Здесь, возле пышных колючих роз, Он на коленях скорбел и плакал о людях такими горючими слезами, которых не пролить глазам смертного.

Присутствие в саду показалось Варавве почти святотатством, и он повернул назад. Мысль о сущности Назорея не давала покоя. Кто Он? Почему Его Дух витает повсюду, наполняя вселенную? Почему Его никак не удавалось забыть? Да, Он Учитель новой веры, но и прежде были проповедники новых идей и сколько их еще явится миру… Он необыкновенно красив и мужествен, но мало ли людей обладают такими качествами… Он был добр, сострадателен, лечил больных, утешал страждущих… Может быть, в этом Его Божественность — в Его бескорыстной, преданной, неизменной любви, не требующей ничего для Себя, но дающей людям все?

Варавва был неспособен понять духовную сторону жизни. Он видел лишь то, что лежит на поверхности. Его озадачивало, что то ли египтянин, то ли грек так беспрекословно соглашался с тем, что Иисус Назорей — Бог. Почему Мельхиор этому верит?

— Я должен все узнать про Него, — решил Варавва. — Как только отыщется Юдифь, я пойду в Назарет и узнаю всю правду.

Так размышляя, он пришел к склепу, вызывающему столько любопытства в народе. Варавву поразила многочисленность палаток стражников. Это была настоящая круговая линия обороны.

Когда Варавва хотел подойти ближе, путь ему преградил воин с копьем наизготовку. Варавва учтиво объяснил цель своего прихода — он ищет девушку.

Воин пристально посмотрел на него и воскликнул:

— Эге, Варавва, тебя и не узнать, ты разодет, как фарисей!
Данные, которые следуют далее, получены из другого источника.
Lemma sub_exato (s v r : Dec.Decimal) :
  saldo_ok s -> dinheiro v -> Dec.le v Dec.zero_int = Dec.Valor false ->
  Dec.lt s v = Dec.Valor false ->
  Dec.sub s v = Dec.Valor r ->
  centavos s < 10 ^ 28 ->
  centavos r = centavos s - centavos v.
Proof.
  intros (cs & es & -> & Hes) Hv Hle.
  destruct v as [n cv ev|n|n [|]]; try contradiction; try discriminate.
  cbn in Hv. subst ev.
  destruct (DecFacts.positivo_fin _ _ _ Hle) as [-> Hcv].
  unfold Dec.lt. cbn [Dec.is_nan orb Dec.cmp Dec.sub Dec.negate negb Dec.add centavos].
  rewrite Z.min_r by lia.
  unfold Dec.alinhado. cbn [Dec.com_sinal].
  replace (-2 - -2) with 0 by lia. replace (es - -2) with (es + 2) by lia.
  rewrite Z.pow_0_r, !Z.mul_1_r.
  assert (Hp : 0 < 10 ^ (es + 2)) by (apply DecFacts.dez_pos; lia).
  set (z := Z.of_N cs * 10 ^ (es + 2) + - Z.of_N cv).
  intros Hlt Hr Hlim.
  assert (Hz : 0 <= z).
  { unfold z.
    destruct (Z.compare_spec (Z.of_N cs * 10 ^ (es + 2)) (Z.of_N cv));
      try discriminate; lia. }
  replace (if z =? 0 then false && true else z <? 0) with false in Hr.
  2:{ destruct (Z.eqb_spec z 0); [reflexivity|]. symmetry. apply Z.ltb_ge. lia. }
  rewrite Z.abs_eq in Hr by lia.
  rewrite DecFacts._fix_exato in Hr by (unfold z, Dec.prec; lia).
  injection Hr as <-. cbn [centavos]. unfold Dec.alinhado. cbn [Dec.com_sinal].
  rewrite Z2N.id by lia. replace (-2 - -2) with 0 by lia.
  rewrite Z.pow_0_r. unfold z. lia.
Qed.


Lemma centavos_positivo (v : Dec.Decimal) :
  dinheiro v -> Dec.le v Dec.zero_int = Dec.Valor false -> 0 < centavos v.
Proof.
  intros Hv Hle.
  destruct v as [n cv ev|n|n [|]]; try contradiction; try discriminate.
  cbn in Hv. subst ev.
  destruct (DecFacts.positivo_fin _ _ _ Hle) as [-> Hcv].
  cbn [centavos]. unfold Dec.alinhado. cbn [Dec.com_sinal].
  replace (-2 - -2) with 0 by lia. rewrite Z.pow_0_r. lia.
Qed.

Lemma total_app (kind : string) (h : list Transacao) (t : Transacao) :
  total kind (h ++ [t])
  = total kind h + (if String.eqb (tipo t) kind then centavos (valor t) else 0).
Proof.
  unfold total. induction h as [|x h IH]; cbn [app map fold_right]; [lia|].
  rewrite IH. lia.
Qed.

Lemma exato_deposito h s v r agora desc o d :
  saldo_ok s -> dinheiro v -> Dec.le v Dec.zero_int = Dec.Valor false ->
  Dec.add s v = Dec.Valor r ->
  exato h s -> exato (h ++ [Build_Transacao agora "DEPOSITO" v desc o d]) r.
Proof.
  intros Hs Hv Hle Ha [Hw Hx].
  pose proof (centavos_positivo _ Hv Hle) as Hp.
  split; rewrite !total_app; cbn [tipo valor String.eqb Ascii.eqb Bool.eqb]; [lia|].
  intros Hd. rewrite (add_exato _ _ _ Hs Hv Hle Ha); [rewrite Hx; lia|].
  rewrite Hx; lia.
Qed.

Lemma exato_saque h s v r agora desc o d :
  saldo_ok s -> dinheiro v -> Dec.le v Dec.zero_int = Dec.Valor false ->
  Dec.lt s v = Dec.Valor false -> Dec.sub s v = Dec.Valor r ->
  exato h s -> exato (h ++ [Build_Transacao agora "SAQUE" v desc o d]) r.
Proof.
  intros Hs Hv Hle Hlt Ha [Hw Hx].
  pose proof (centavos_positivo _ Hv Hle) as Hp.
  split; rewrite !total_app; cbn [tipo valor String.eqb Ascii.eqb Bool.eqb]; [lia|].
  intros Hd. rewrite (sub_exato _ _ _ Hs Hv Hle Hlt Ha); [rewrite Hx; lia|].
  rewrite Hx; lia.
Qed.

Lemma exato_transferencia h s v agora desc o d :
  exato h s -> exato (h ++ [Build_Transacao agora "TRANSFERENCIA" v desc o d]) s.
Proof.
  intros [Hw Hx].
  split; rewrite !total_app; cbn [tipo valor String.eqb Ascii.eqb Bool.eqb]; [lia|].
  intros Hd. rewrite Hx; lia.
Qed.

(** Unfolding of the monad, for proofs by cases on the code. *)
Ltac desmonta :=
  cbv beta iota zeta delta
    [bind ret levanta estado modifica decimal tente Decimal_str].

Ltac desmonta_em H :=
  cbv beta iota zeta delta
    [bind ret levanta estado modifica decimal tente Decimal_str] in H.

(** ** [Original]: the methods of [Conta] *)

Module OriginalFacts.
Import Original.

(** [depositar] and [sacar], case by case. *)
Lemma depositar_eq agora v desc (self : Conta) :
  Conta.depositar agora v desc self =
  match Dec.le v Dec.zero_int with
  | Dec.InvalidOperation => (self, Levanta DecimalInvalidOperation)
  | Dec.Valor true =>
      (self, Levanta (ValorInvalido "valor deve ser positivo"))
  | Dec.Valor false =>
      match Dec.add (saldo self) v with
      | Dec.InvalidOperation => (self, Levanta DecimalInvalidOperation)
      | Dec.Valor soma =>
          (historico_append
             (Build_Transacao agora "DEPOSITO" v desc "" (numero self))
             (com_saldo soma self), Retorna tt)
      end
  end.
Proof.
  unfold Conta.depositar. desmonta.
  destruct (Dec.le v Dec.zero_int) as [[|]|]; try reflexivity.
  destruct (Dec.add (saldo self) v); reflexivity.
Qed.

Lemma sacar_eq agora v desc (self : Conta) :
  Conta.sacar agora v desc self =
  match Dec.le v Dec.zero_int with
  | Dec.InvalidOperation => (self, Levanta DecimalInvalidOperation)
  | Dec.Valor true =>
      (self, Levanta (ValorInvalido "valor deve ser positivo"))
  | Dec.Valor false =>
      match Dec.lt (saldo self) v with
      | Dec.InvalidOperation => (self, Levanta DecimalInvalidOperation)
      | Dec.Valor true =>
          (self, Levanta (SaldoInsuficiente "saldo insuficiente"))
      | Dec.Valor false =>
          match Dec.sub (saldo self) v with
          | Dec.InvalidOperation => (self, Levanta DecimalInvalidOperation)
          | Dec.Valor resto =>
              (historico_append
                 (Build_Transacao agora "SAQUE" v desc (numero self) "")
                 (com_saldo resto self), Retorna tt)
          end
      end
  end.
Proof.
  unfold Conta.sacar. desmonta.
  destruct (Dec.le v Dec.zero_int) as [[|]|]; try reflexivity.
  destruct (Dec.lt (saldo self) v) as [[|]|]; try reflexivity.
  destruct (Dec.sub (saldo self) v); reflexivity.
Qed.

Lemma com_contas_id (b : Banco) : com_contas (_contas_por_numero b) b = b.
Proof. destruct b; reflexivity. Qed.

(** An object that a method leaves as it was leaves the bank as it was. *)
Lemma com_contas_mesma r c (b : Banco) :
  dict_get r (_contas_por_numero b) = Some c ->
  com_contas (dict_set r c (_contas_por_numero b)) b = b.
Proof. intros H. rewrite (dict_set_get_id _ _ _ H). apply com_contas_id. Qed.
(** [DataGenerator(features, labels, auto_reset_generator=False)] *)
Definition one_pass : DataGenerator.t :=
  Eval vm_compute in
    build (DataGenerator.__init__ features labels None false true false).

(** Draws for [random.shuffle]. *)
Definition draws (i : nat) : nat := 6 * i.

(** Three epochs of results: training loss and accuracy, testing loss and
    accuracy, validation loss and accuracy. *)
Definition epochs : list (list Q) :=
  [ [9 # 10; 50; 1; 45; 1; 44];
    [7 # 10; 61; 17 # 20; 52; 9 # 10; 50];
    [13 # 20; 66; 4 # 5; 58; 17 # 20; 55] ]%Q.

Definition epoch_4 : list Q := [3 # 5; 70; 79 # 100; 59; 4 # 5; 57]%Q.

(** [MetricAccumulator(gradient_batch=2)] after the three epochs. *)
Definition recorded : MetricAccumulator.t :=
  Eval vm_compute in
    fst (MetricAccumulator.add_all epochs (MetricAccumulator.__init__ 2)).

(** The same accumulator after a fourth epoch. *)
Definition recorded_4 : MetricAccumulator.t :=
  Eval vm_compute in fst (MetricAccumulator.add epoch_4 recorded).

(** A network with three input features, two hidden layers of two units
    and one output, and a second one that differs in [linear3] only. *)
Definition net : Model.VanillaNN.t :=
  {| Model.VanillaNN.linear1 :=
       Model.mkLinear 3 [[1; 0; 0]; [0; 1; -1]]%Q [0; 1 # 2]%Q;
     Model.VanillaNN.linear2 := Model.mkLinear 2 [[1; 1]; [1; -1]]%Q [0; 0]%Q;
     Model.VanillaNN.linear3 := Model.mkLinear 2 [[1; 1]]%Q [0]%Q;
     Model.VanillaNN.dropout_rate := 1 # 2 |}.

Definition net' : Model.VanillaNN.t :=
  {| Model.VanillaNN.linear1 := Model.VanillaNN.linear1 net;
     Model.VanillaNN.linear2 := Model.VanillaNN.linear2 net;
     Model.VanillaNN.linear3 := Model.mkLinear 2 [[2; 1]]%Q [0]%Q;
     Model.VanillaNN.dropout_rate := Model.VanillaNN.dropout_rate net |}.

(** A feature column, and dropout draws that spare every entry. *)
Definition column : Model.matrix := [[1]; [2]; [1 # 2]]%Q.

Definition keep_all (i j : nat) : bool := true.

End Sample.

(** ** More sample data *)

Module Data.

(** [Sample.one_pass] after five calls of [next_sample]: two more than it
    has samples. *)
Definition exhausted : DataGenerator.t :=
  Eval vm_compute in fst (DataGenerator.next_samples 5 Sample.one_pass).

(** [Sample.cycling] after one call of [next_sample]. *)
Definition started : DataGenerator.t :=
  Eval vm_compute in fst (DataGenerator.next_sample Sample.cycling).

(** Class scores of three isolates over three countries, and the
    countries they come from. *)
Definition scores : list (list Q) :=
  [ [1 # 10; 7 # 10; 2 # 10]; [1 # 2; 1 # 4; 1 # 2]; [0; 0; 1] ]%Q.

Definition classes : list Z := [1; 2; 2]%Z.

(** One-hot rows, as the label files hold them. *)
Definition one_hot : list (list Q) := [ [0; 1; 0]; [1; 0; 0] ]%Q.

(** A store that holds [one_hot] as the training file of the countries
    and [scores] as every other file. *)
Definition torch_load (path : string) : outcome (list (list Q)) :=
  if String.eqb path "data/training_countries.pt" then Return one_hot
  else Return scores.

Definition path_join (dir file : string) : string :=
  (dir ++ "/" ++ file)%string.

(** [str] on a one-digit number. *)
Definition str_digit (k : nat) : string :=
  String (Ascii.ascii_of_nat (48 + k)) EmptyString.

(** Two epochs to write to a summary file. *)
Definition summaries : list (nat * list nat) := [ (1, [9; 5; 8; 4; 8; 4]); (2, [7; 6; 7; 5; 7; 5]) ].

(** A new accumulator with a window of three epochs. *)
Definition fresh : MetricAccumulator.t := MetricAccumulator.__init__ 3.

End Data.

(** * Properties *)

Import Torch.

Lemma getitem_Ok {A} (l : list A) (i : nat) (x : A) :
  Py.getitem l i = Ok x <-> l !! i = Some x.
Proof.
  unfold Py.getitem. destruct (l !! i); split; intros H; congruence.
Qed.

Lemma getitem_lt {A} (l : list A) (i : nat) :
  i < length l -> exists x, l !! i = Some x /\ Py.getitem l i = Ok x.
Proof.
  intros H. destruct (lookup_lt_is_Some_2 l i H) as [x Hx].
  exists x. split; [done|]. by apply getitem_Ok.
Qed.

Lemma getitem_ge {A} (l : list A) (i : nat) :
  length l <= i -> Py.getitem l i = Raise IndexError.
Proof.
  intros H. unfold Py.getitem. by rewrite lookup_ge_None_2.
Qed.

(** Binding a computation that succeeded. *)
Lemma bind_Ok {A B} (m : result A) (k : A -> result B) (b : B) :
  m ≫= k = Ok b <-> exists a, m = Ok a /\ k a = Ok b.
Proof.
  destruct m as [a|e]; simpl; split.
  - intros H. by exists a.
  - by intros (a' & [= <-] & H).
  - discriminate.
  - by intros (a' & [=] & _).
Qed.

Lemma swap_length {A} (x : list A) i j : length (Py.swap x i j) = length x.
Proof.
  unfold Py.swap. destruct (x !! j), (x !! i); rewrite ?length_insert; done.
Qed.

Lemma swap_Permutation {A} (x : list A) i j : Py.swap x i j ≡ₚ x.
Proof.
  unfold Py.swap. destruct (x !! j) as [xj|] eqn:Hj, (x !! i) as [xi|] eqn:Hi; try done.
  by apply Permutation_insert_swap.
Qed.

Lemma shuffle_loop_Permutation {A} rnd i (x : list A) :
  Py.shuffle_loop rnd i x ≡ₚ x.
Proof.
  revert x. induction i as [|i IH]; intros x; simpl; [done|].
  rewrite IH. apply swap_Permutation.
Qed.

Lemma shuffle_Permutation {A} rnd (x : list A) : Py.shuffle rnd x ≡ₚ x.
Proof. apply shuffle_loop_Permutation. Qed.

Lemma dict_set_fresh {V} (k : nat) (v : V) d :
  k ∉ map fst d -> Py.dict_set k v d = d ++ [(k, v)].
Proof.
  induction d as [|[k' v'] d IH]; simpl; intros Hk; [done|].
  rewrite not_elem_of_cons in Hk. destruct Hk as [Hne Hk].
  destruct (Nat.eqb_spec k k') as [->|_]; [done|]. by rewrite IH.
Qed.

(** Over distinct keys a dict comprehension lists one entry per key, in
    the order of the keys. *)
Lemma dict_comp_NoDup {V} (src : list V) keys d :
  NoDup keys ->
  (forall k, k ∈ keys -> k ∉ map fst d) ->
  (forall k, k ∈ keys -> k < length src) ->
  exists vs, Forall2 (fun k v => src !! k = Some v) keys vs /\
             Py.dict_comp src keys d = Ok (d ++ zip keys vs).
Proof.
  revert d. induction keys as [|k keys IH]; intros d Hnd Hfresh Hlt; simpl.
  - exists []. split; [constructor|]. by rewrite app_nil_r.
  - apply NoDup_cons in Hnd as [Hk Hnd].
    destruct (getitem_lt src k) as (v & Hv & ->); [apply Hlt; left|]. simpl.
    destruct (IH (Py.dict_set k v d) Hnd) as (vs & Hvs & ->).
    + intros k' Hk'. rewrite dict_set_fresh by (apply Hfresh; left).
      rewrite map_app, elem_of_app. simpl. intros [H|H].
      * by apply (Hfresh k'); [right|].
      * apply list_elem_of_singleton in H. by subst.
    + intros k' Hk'. apply Hlt. by right.
    + exists (v :: vs). split; [by constructor|].
      rewrite dict_set_fresh by (apply Hfresh; left).
      by rewrite <- app_assoc.
Qed.

(** ** [DataGenerator] *)

Import DataGenerator.

Lemma parse_features_length fs gn l :
  _parse_features fs gn = Ok l -> length l = length fs.
Proof.
  revert l. induction fs as [|f fs IH]; intros l; simpl.
  - by intros [= <-].
  - intros (li & _ & (l' & Hl' & [= <-])%bind_Ok)%bind_Ok.
    simpl. f_equal. by apply IH.
Qed.

(** What a successful construction stores. *)
Lemma init_Ok fs ls l2 ar gn pc self :
  __init__ fs ls l2 ar gn pc = Ok self ->
  length fs = length ls /\
  (if pc then Ok fs else _parse_features fs gn) = Ok (features self) /\
  (exists m, Py.min (map Qabs ls) = Ok m /\
             labels self = map (fun x => (x + m)%Q) ls) /\
  (exists f0, features self !! 0 = Some f0 /\ shape0 f0 = Ok (n_nodes self)) /\
  n_samples self = length ls /\
  n self = 0 /\
  _index self = seq 0 (length ls) /\
  auto_reset_generator self = ar /\
  labels_2 self = l2 /\
  match l2 with Some l => length l = length ls | None => True end.
Proof.
  unfold __init__. intros H.
  apply bind_Ok in H as ([] & Hlen & H).
  apply bind_Ok in H as (sf & Hsf & H).
  apply bind_Ok in H as (m & Hm & H).
  apply bind_Ok in H as (f0 & Hf0 & H).
  apply bind_Ok in H as (nn & Hnn & H).
  apply bind_Ok in H as ([] & Hl2 & [= <-]). simpl.
  unfold Py.assert in Hlen. destruct (Nat.eqb_spec (length fs) (length ls)); [|done].
  repeat split; try done.
  - by exists m.
  - exists f0. split; [by apply getitem_Ok|done].
  - destruct l2 as [l|]; [|done]. unfold Py.assert in Hl2.
    by destruct (Nat.eqb_spec (length l) (length ls)).
Qed.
Мы же с тобой знакомы — я приходил за тобой в тюрьму. Еще нет и двух дней, как ты на свободе, а уже ищешь женщину!

Варавва упредил скабрезные намеки солдата.

— Я ищу дочь Искариота, чей сын повесился, предав Иисуса из Назарета. Девушка от горя, наверно, лишилась разума и блуждает где-то.

— Печальная история, — сказал римлянин с ноткой сочувствия в голосе. — Но все-таки не советую тебе оставаться здесь. Всех прохожих подозревают в том, что они пришли украсть тело Назорея, а у тебя репутация ловкого вора.

Стражник рассмеялся.

— Зачем эта пустая трата времени? — Варавва махнул рукой в сторону белых палаток. — Какой здравый человек может ждать, что мертвый воскреснет?